• Aim of the task: Please set down, exactly as written, the line containing "(Some (Some TheIframe)) (Some false)" and every line after it through the end of the records.

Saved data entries

⁂

(** [PLUGINS.map(plugin => new plugin(this))]: [new] on a value that is
    not a function raises a TypeError; the instances made before it were
    made all the same.  A function is taken to be constructible and its
    constructor to return (an arrow function, on which [new] throws as
    well, is not told apart here); the properties below use this only to
    conclude from a container that was constructed, or that a value which
    is not a function makes the constructor throw. *)
Fixpoint instantiate (PLUGINS : list JsValue)
    : list Effect * Completion (list PluginInstance) :=
  match PLUGINS with
  | [] => ([], Normal [])
  | p :: rest =>
      match p with
      | JsFunction _ =>
          match instantiate rest with
          | (es, Normal insts) => (NewPlugin p :: es, Normal (mkInstance p :: insts))
          | (es, Throw e) => (NewPlugin p :: es, Throw e)
          end
      | _ => ([], Throw (TypeError "plugin is not a constructor"))
      end
  end.

Record Construction := mkConstruction {
  object : Uninit;                    (* [this] when the constructor ended *)
  effects : list Effect;
  outcome : Completion World
}.

(** [constructor(iframeSelector, options = {})].  [querySelector] is the
    document's answer to a selector; [id] is the identity given to the
    [new Bellhop()]. *)
Definition constructor (querySelector : string -> option Element)
    (PLUGINS : list JsValue) (id : nat)
    (iframeSelector : string) (opts : option Options) : Construction :=
  let found := querySelector iframeSelector in
  let this1 :=
    mkUninit (Some (match found with Some _ => Some TheIframe | None => None end))
      None None None None None None None in
  match found with
  | None =>
      mkConstruction this1 []
        (Throw (ErrorObj "No iframe was found with the provided selector"))
  | Some el =>
      let c := mkBellhop id false [] [] in
      let o := match opts with Some o => o | None => [] end in
      let this7 :=
        mkUninit (Some (Some TheIframe)) (Some (Some c)) (Some (Some TheIframe))
          (Some false) (Some false) (Some (Some o)) (Some None) None in
      match instantiate PLUGINS with
      | (es, Throw e) => mkConstruction this7 (NewBellhop id :: es) (Throw e)
      | (es, Normal insts) =>
          mkConstruction
            (mkUninit (Some (Some TheIframe)) (Some (Some c))
               (Some (Some TheIframe)) (Some false) (Some false)
               (Some (Some o)) (Some None) (Some insts))
            (NewBellhop id :: es)
            (Normal
               (mkWorld
                  (mkContainer (Some TheIframe) (Some c) (Some TheIframe)
                     false false (Some o) None insts)
                  el (S id) (NewBellhop id :: es)))
      end
  end.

⁂

• Answer to this problem:
               (Some (Some TheIframe)) (Some false) (Some false)
               (Some (Some o)) (Some None) (Some insts))
            (NewBellhop id :: es)
            (Normal
               (mkWorld
                  (mkContainer (Some TheIframe) (Some c) (Some TheIframe)
                     false false (Some o) None insts)
                  el (S id) (NewBellhop id :: es)))
      end
  end.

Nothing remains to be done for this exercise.